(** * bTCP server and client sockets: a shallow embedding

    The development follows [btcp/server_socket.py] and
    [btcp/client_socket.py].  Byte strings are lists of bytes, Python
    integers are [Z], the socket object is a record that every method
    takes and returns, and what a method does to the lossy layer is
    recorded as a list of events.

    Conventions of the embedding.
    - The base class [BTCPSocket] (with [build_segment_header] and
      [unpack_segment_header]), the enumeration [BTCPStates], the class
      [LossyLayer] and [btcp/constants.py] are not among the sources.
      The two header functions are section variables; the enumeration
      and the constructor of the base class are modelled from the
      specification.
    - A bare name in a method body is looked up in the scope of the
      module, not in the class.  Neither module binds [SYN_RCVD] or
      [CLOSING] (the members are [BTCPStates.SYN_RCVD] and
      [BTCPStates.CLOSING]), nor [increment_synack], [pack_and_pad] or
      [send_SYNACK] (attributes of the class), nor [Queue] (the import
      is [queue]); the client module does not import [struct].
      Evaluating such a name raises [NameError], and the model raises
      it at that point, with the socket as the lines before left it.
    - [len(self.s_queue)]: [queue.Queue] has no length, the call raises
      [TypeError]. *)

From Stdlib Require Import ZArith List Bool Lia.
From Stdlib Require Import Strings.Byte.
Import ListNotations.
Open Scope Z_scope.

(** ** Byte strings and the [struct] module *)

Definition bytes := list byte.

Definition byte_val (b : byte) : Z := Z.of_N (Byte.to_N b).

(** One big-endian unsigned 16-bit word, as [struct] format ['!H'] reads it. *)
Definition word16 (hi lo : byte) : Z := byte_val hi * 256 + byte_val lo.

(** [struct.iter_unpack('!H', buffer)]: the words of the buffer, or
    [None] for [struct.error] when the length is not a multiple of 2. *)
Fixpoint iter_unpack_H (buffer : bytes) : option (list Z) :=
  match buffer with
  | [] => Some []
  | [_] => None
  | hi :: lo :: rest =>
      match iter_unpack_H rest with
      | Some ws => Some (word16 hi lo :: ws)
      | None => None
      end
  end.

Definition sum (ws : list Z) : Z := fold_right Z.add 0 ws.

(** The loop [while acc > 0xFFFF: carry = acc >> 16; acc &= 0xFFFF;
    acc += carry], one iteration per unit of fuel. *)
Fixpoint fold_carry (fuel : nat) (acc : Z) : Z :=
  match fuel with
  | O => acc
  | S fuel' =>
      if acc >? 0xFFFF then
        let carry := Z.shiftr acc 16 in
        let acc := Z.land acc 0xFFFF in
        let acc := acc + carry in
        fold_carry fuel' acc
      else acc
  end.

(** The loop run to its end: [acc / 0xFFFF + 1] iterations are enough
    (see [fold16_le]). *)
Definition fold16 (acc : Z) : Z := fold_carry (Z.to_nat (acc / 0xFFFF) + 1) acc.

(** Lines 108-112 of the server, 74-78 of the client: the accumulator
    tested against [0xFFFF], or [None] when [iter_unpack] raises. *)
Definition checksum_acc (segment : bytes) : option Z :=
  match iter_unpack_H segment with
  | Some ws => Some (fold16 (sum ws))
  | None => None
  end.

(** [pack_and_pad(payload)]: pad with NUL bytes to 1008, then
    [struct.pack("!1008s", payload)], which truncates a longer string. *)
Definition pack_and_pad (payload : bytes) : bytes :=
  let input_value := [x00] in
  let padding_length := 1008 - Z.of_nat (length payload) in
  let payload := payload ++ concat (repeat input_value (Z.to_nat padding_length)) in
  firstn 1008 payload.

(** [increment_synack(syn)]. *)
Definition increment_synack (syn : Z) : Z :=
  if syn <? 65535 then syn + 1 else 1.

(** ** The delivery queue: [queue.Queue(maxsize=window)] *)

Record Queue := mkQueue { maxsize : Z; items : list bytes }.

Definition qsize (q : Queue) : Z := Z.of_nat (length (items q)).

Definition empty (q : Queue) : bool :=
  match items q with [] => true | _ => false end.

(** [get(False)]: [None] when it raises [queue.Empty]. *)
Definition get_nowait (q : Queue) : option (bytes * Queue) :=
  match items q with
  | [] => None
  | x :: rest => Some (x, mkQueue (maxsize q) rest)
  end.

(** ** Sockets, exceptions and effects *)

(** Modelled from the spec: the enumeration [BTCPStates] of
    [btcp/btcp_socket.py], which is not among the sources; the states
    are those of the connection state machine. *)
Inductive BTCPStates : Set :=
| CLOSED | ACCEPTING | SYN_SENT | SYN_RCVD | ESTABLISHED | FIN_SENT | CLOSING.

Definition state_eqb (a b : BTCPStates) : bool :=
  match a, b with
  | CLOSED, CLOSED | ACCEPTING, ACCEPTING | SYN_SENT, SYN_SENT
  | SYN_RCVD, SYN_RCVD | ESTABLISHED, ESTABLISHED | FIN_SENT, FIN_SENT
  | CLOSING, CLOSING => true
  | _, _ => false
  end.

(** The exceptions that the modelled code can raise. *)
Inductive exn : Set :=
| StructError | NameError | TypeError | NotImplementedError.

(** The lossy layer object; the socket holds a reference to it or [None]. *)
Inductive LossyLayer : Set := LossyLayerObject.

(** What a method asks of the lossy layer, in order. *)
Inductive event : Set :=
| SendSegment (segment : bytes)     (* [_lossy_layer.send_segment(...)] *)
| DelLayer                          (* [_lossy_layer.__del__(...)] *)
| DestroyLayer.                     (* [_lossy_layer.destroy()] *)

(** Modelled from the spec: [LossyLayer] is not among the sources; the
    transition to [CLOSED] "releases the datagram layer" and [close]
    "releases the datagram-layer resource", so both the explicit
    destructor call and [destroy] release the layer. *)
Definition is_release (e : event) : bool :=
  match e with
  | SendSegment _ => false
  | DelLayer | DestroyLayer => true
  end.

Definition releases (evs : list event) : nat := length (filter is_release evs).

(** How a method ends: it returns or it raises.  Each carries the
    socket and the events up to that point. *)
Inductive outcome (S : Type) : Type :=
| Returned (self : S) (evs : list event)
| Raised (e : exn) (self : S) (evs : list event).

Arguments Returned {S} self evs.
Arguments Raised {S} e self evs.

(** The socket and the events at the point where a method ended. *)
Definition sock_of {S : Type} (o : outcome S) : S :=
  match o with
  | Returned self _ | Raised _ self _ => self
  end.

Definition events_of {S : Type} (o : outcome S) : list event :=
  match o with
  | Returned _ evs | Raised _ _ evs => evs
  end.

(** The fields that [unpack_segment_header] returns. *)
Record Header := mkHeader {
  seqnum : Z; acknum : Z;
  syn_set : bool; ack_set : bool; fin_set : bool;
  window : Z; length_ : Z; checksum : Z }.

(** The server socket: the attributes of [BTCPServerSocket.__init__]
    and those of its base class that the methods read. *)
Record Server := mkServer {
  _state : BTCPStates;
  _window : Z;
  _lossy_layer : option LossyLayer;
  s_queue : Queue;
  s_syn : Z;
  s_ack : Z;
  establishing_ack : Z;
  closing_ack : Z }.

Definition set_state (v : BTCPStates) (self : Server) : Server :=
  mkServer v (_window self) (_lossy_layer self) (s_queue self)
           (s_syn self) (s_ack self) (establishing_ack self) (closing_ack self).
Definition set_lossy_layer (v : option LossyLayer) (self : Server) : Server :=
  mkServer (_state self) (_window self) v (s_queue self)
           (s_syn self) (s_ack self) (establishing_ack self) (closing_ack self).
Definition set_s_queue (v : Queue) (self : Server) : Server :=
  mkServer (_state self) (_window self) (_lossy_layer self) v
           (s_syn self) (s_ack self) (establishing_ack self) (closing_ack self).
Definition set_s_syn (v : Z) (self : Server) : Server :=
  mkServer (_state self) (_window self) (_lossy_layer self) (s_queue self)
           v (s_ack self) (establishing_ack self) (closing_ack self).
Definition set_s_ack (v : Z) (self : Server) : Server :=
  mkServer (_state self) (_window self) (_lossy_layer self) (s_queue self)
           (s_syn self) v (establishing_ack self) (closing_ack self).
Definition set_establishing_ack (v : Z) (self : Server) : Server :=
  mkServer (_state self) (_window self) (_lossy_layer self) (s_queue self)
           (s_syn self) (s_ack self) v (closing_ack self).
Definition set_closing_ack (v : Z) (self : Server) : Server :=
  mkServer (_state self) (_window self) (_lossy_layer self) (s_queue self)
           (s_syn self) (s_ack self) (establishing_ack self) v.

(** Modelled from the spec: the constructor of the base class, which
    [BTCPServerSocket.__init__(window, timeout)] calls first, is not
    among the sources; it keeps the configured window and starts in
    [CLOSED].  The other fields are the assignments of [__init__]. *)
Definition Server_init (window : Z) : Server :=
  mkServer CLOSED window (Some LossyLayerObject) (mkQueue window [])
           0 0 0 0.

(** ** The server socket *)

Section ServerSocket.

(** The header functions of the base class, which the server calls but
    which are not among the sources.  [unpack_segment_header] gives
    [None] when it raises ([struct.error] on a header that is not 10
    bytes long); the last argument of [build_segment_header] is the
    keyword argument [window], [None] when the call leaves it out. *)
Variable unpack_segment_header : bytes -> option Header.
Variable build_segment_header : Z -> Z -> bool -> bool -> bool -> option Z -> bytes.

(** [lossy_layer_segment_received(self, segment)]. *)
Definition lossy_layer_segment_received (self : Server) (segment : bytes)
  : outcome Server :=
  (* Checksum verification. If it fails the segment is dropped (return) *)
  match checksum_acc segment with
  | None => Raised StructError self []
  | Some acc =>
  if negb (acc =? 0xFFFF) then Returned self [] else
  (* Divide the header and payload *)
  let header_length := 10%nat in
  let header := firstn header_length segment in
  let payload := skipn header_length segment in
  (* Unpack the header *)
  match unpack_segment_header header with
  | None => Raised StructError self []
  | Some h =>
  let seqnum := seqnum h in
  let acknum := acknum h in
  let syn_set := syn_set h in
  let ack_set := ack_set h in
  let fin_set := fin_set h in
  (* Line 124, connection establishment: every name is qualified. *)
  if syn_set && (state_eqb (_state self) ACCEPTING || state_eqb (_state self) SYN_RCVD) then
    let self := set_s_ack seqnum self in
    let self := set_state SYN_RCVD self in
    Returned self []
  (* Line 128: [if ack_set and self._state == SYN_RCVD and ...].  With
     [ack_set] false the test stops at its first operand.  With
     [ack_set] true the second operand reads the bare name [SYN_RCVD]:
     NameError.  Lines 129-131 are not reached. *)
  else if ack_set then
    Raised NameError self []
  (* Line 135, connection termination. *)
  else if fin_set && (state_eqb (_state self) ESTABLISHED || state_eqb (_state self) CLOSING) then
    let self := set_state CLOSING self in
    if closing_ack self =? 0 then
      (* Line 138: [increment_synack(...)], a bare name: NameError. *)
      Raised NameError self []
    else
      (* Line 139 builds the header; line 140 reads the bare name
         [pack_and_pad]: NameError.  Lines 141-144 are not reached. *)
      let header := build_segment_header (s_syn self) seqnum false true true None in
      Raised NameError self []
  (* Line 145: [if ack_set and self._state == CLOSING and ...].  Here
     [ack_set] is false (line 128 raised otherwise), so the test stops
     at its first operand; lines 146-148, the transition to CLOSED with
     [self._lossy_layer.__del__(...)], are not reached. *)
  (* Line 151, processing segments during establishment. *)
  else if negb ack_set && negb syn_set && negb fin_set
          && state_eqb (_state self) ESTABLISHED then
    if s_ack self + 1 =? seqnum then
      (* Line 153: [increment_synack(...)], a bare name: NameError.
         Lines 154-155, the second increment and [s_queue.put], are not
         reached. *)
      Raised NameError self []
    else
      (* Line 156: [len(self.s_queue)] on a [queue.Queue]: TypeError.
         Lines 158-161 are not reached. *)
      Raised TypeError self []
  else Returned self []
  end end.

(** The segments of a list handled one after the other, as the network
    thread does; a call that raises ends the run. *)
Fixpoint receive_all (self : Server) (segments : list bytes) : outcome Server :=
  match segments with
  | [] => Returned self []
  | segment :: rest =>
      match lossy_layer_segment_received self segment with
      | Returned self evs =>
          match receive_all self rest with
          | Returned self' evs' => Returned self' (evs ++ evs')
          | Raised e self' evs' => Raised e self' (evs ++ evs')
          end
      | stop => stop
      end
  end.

== == ==

About this exercise - If a line in the material above contains the word "DelLayer", copy it.

Output for this task -
| DelLayer                          (* [_lossy_layer.__del__(...)] *)
  | DelLayer | DestroyLayer => true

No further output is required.